If a new user were to try the steps that Zeltron offered, you will quickly become frustrated.
And, I also notice that Zeltron registered to do that one post, and has never returned, even to fix that one post.


----------



## Doctor X (May 1, 2019)

Frankly, everything after 2011 proved superfluous.

This latest was an unhelpful LOOK AT ME temper-tantrum.


----------



## Cheryl (May 1, 2019)

MadeAccountToCallYouDumb said:


> but this is the only message you will see me post.



Good !


----------



## justech (May 4, 2021)

thehumbies said:


> I have the same issue, but my HD is listed in disc utility, but not in the box to install Max OS X??  Any help appreciated!!  No back up of recent graduation photos



I had the same problem that my HD came up in Disk Utility but not to re-install mac-os.

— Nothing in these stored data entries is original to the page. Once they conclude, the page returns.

Lemma sales_by_sid_insert d r :
  sales_by_sid (insert_sale r d) = sales_by_sid d ++ [(next_sid d, r)].
Proof.
  apply (StronglySorted_unique_strong sid_lt).
  - intros x1 x2 _ _. unfold sid_lt. lia.
  - apply sales_by_sid_strict.
  - apply StronglySorted_app_2.
    + intros [k s] x2 Hk ->%list_elem_of_singleton.
      apply sales_by_sid_elem in Hk. unfold sid_lt. cbn.
      by eapply sale_below_next_sid.
    + apply sales_by_sid_strict.
    + repeat constructor.
  - unfold sales_by_sid. rewrite !merge_sort_Permutation. cbn.
    rewrite map_to_list_insert by apply next_sid_fresh.
    by rewrite Permutation_cons_append.
Qed.

(** The sale just recorded is the last entry of the selection menu. *)
Lemma new_sale_listed_last d r q b mname :
  member d !! mid r = Some mname →
  select_listing (sub_stock q b (insert_sale r d)) =
    select_listing d ++ [(next_sid d, sdate r, mname)].
Proof.
  intros Hm. unfold select_listing.
  change (sales_by_sid (sub_stock q b (insert_sale r d)))
    with (sales_by_sid (insert_sale r d)).
  rewrite sales_by_sid_insert. rewrite omap_app. cbn. by rewrite Hm.
Qed.

(** ** Undoing a sale *)

Lemma add_sale_commits w sdate_s mid_s bid_s qty_s disc_s rest info q disc :
  snapshot w = None →
  faults w = [] →
  stdin w = keyboard [sdate_s; mid_s; bid_s; qty_s; disc_s] ++ rest →
  validate_date sdate_s = true →
  truthy (member (store w) !! mid_s) = true →
  String.length bid_s = 1%nat →
  book (store w) !! bid_s = Some info →
  Str.py_int qty_s = Some q → 0 < q ≤ bstock info →
  Str.py_int disc_s = Some disc → 0 ≤ disc →
  let total := bprice info * q - disc in
  bindable [q; disc; total] = true →
  add_sale w =
    (Normal tt,
     World (sub_stock q bid_s
              (insert_sale (SaleRow sdate_s mid_s bid_s q disc total) (store w)))
       None rest
       (stdout w ++ [Prompt AskDate; Prompt AskMember; Prompt AskBook;
                     Prompt AskQty; Prompt AskDiscount; SaleAdded total])
       [] (sqllog w ++ [LogBegin (store w); LogCommit])).
Proof.
  intros Hs Hf Hi Hdate Hm Hlen Hb Hq Hqr Hd Hd0 total Hfit.
  assert (bindable [q] = true) as Hfitq.
  { cbn in Hfit |- *. apply andb_true_iff in Hfit as [-> _]. done. }
  subst total.
  destruct w as [d0 snap inp out fl lg]. cbn in Hs, Hf, Hi, Hm, Hb. subst.
  unfold add_sale. run. rewrite Hdate. run. rewrite Hm. run.
  rewrite Hlen. run. rewrite Hb. run. rewrite Hq. run.
  replace (q <=? 0) with false by lia. run.
  replace (bstock info <? q) with false by lia. run.
  rewrite Hd. run.
  replace (disc <? 0) with false by lia. run.
  rewrite Hfit. run. rewrite Hfitq. run.
  by rewrite <- !app_assoc.
Qed.

Lemma delete_sale_commits w choice_s confirm_s rest n sid sd mn s :
  snapshot w = None →
  faults w = [] →
  stdin w = keyboard [choice_s; confirm_s] ++ rest →
  Str.py_int choice_s = Some n → 1 ≤ n →
  select_listing (store w) !! Z.to_nat (n - 1) = Some (sid, sd, mn) →
  Str.lower confirm_s = "y" →
  sale (store w) !! sid = Some s →
  delete_sale w =
    (Normal tt,
     World (delete_row sid (add_stock (sqty s) (bid s) (store w)))
       None rest
       (stdout w ++ listing_of (store w) ++
        [Prompt AskDeleteChoice; Prompt (AskConfirm sid); SaleDeleted sid])
       [] (sqllog w ++ [LogBegin (store w); LogCommit])).
Proof.
  intros Hs Hf Hi Hc Hn Hrow Hy Hsale.
  destruct w as [d0 snap inp out fl lg]. cbn in Hs, Hf, Hi, Hrow, Hsale. subst.
  unfold delete_sale, listing_of. run.
  rewrite (lookup_nonempty _ _ _ Hrow). run.
  rewrite print_listing_run. run.
  rewrite (py_int_nonempty _ _ Hc). run. rewrite Hc. run.
  rewrite (choice_in_range _ _ _ Hn Hrow). run.
  erewrite index_run by (lia || exact Hrow). run.
  rewrite Hy. run.
  unfold select_bid_qty. rewrite Hsale. cbn.
  rewrite <- !app_assoc. simpl. by rewrite <- !app_assoc.
Qed.

Lemma undo_sale d r :
  let d' := delete_row (next_sid d)
              (add_stock (sqty r) (bid r)
                 (sub_stock (sqty r) (bid r) (insert_sale r d))) in
  member d' = member d ∧ book d' = book d ∧ sale d' = sale d ∧
  sale_seq d' = next_sid d.
Proof.
  cbn. split; [done|]. split; [|split; [|done]].
  - apply map_eq. intros b.
    destruct (decide (bid r = b)) as [<-|Hne].
    + rewrite !lookup_alter_eq.
      destruct (book d !! bid r) as [[t p st]|]; [|done].
      cbn. do 2 f_equal. lia.
    + by rewrite !lookup_alter_ne.
  - apply delete_insert_id, next_sid_fresh.
Qed.

(** X19. Deleting the sale that was just created undoes it.  A valid
    create-sale run whose quantity, discount and total fit in 64 bits,
    followed by a delete run that selects the last entry of the menu
    and confirms with an answer that lowers to y (working storage,
    nobody else writing) ends with the member, book and sale tables
    exactly as they were before the sale: the stock taken is given
    back in full.  Only the sale counter remembers the number that was
    used. *)
Theorem sale_added_then_deleted
    w sdate_s mid_s bid_s qty_s disc_s choice_s confirm_s rest
    info q disc :
  snapshot w = None →
  faults w = [] →
  stdin w = keyboard [sdate_s; mid_s; bid_s; qty_s; disc_s;
                      choice_s; confirm_s] ++ rest →
  validate_date sdate_s = true →
  truthy (member (store w) !! mid_s) = true →
  String.length bid_s = 1%nat →
  book (store w) !! bid_s = Some info →
  Str.py_int qty_s = Some q → 0 < q ≤ bstock info →
  Str.py_int disc_s = Some disc → 0 ≤ disc →
  bindable [q; disc; bprice info * q - disc] = true →
  Str.py_int choice_s =
    Some (Z.of_nat (length (select_listing (store w))) + 1) →
  Str.lower confirm_s = "y" →
  ∃ w',
    (add_sale >> delete_sale) w = (Normal tt, w') ∧
    member (store w') = member (store w) ∧
    book (store w') = book (store w) ∧
    sale (store w') = sale (store w) ∧
    sale_seq (store w') = next_sid (store w) ∧
    snapshot w' = None ∧ stdin w' = rest ∧
    last (stdout w') = Some (SaleDeleted (next_sid (store w))).
Proof.
  intros Hs Hf Hi Hdate Hm Hlen Hb Hq Hqr Hd Hd0 Hfit Hc Hy.
  unfold bind.
  rewrite (add_sale_commits w sdate_s mid_s bid_s qty_s disc_s
             (keyboard [choice_s; confirm_s] ++ rest) info q disc)
    by done.
  destruct (member (store w) !! mid_s) as [mname|] eqn:Hmn; [|done].
  set (r := SaleRow sdate_s mid_s bid_s q disc (bprice info * q - disc)).
  pose proof (new_sale_listed_last (store w) r q bid_s mname Hmn) as Hlist.
  erewrite (delete_sale_commits _ choice_s confirm_s rest _
              (next_sid (store w)) sdate_s mname r);
    [|done|done|done|exact Hc|lia| |done|].
  - eexists. split; [reflexivity|]. cbn [store snapshot stdin stdout].
    destruct (undo_sale (store w) r) as (Hme & Hbo & Hsa & Hse).
    split; [exact Hme|]. split; [exact Hbo|]. split; [exact Hsa|].
    split; [exact Hse|]. split; [done|]. split; [done|].
    by rewrite !last_app.
  - cbn [store]. rewrite Hlist.
    replace (Z.to_nat (Z.of_nat (length (select_listing (store w))) + 1 - 1))
      with (length (select_listing (store w))) by lia.
    by rewrite list_lookup_middle.
  - cbn. apply lookup_insert_eq.
Qed.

I had the same problem and I do know how to fix it. So I bought a MacBook pro a1278 mid-2012, it did not come with the os so I went to mac os utilities where you are, and when I went to re-install mac-os where you are now and then at the part of the disks nothing came up but the HD still came up in Disk Utility. I do know how to fix this. Without replacing or paying anything.

1. Go to disk Utilities
2. Click on the HD and erase it and name it and pick guided partition.
3. After erasing it restart your laptop and then go to re-install and it should work.


----------



## Cheryl (May 4, 2021)

justech said:


> and it should work.



Only if the hard drive is in working order. You found a 10 year old thread to boot.


----------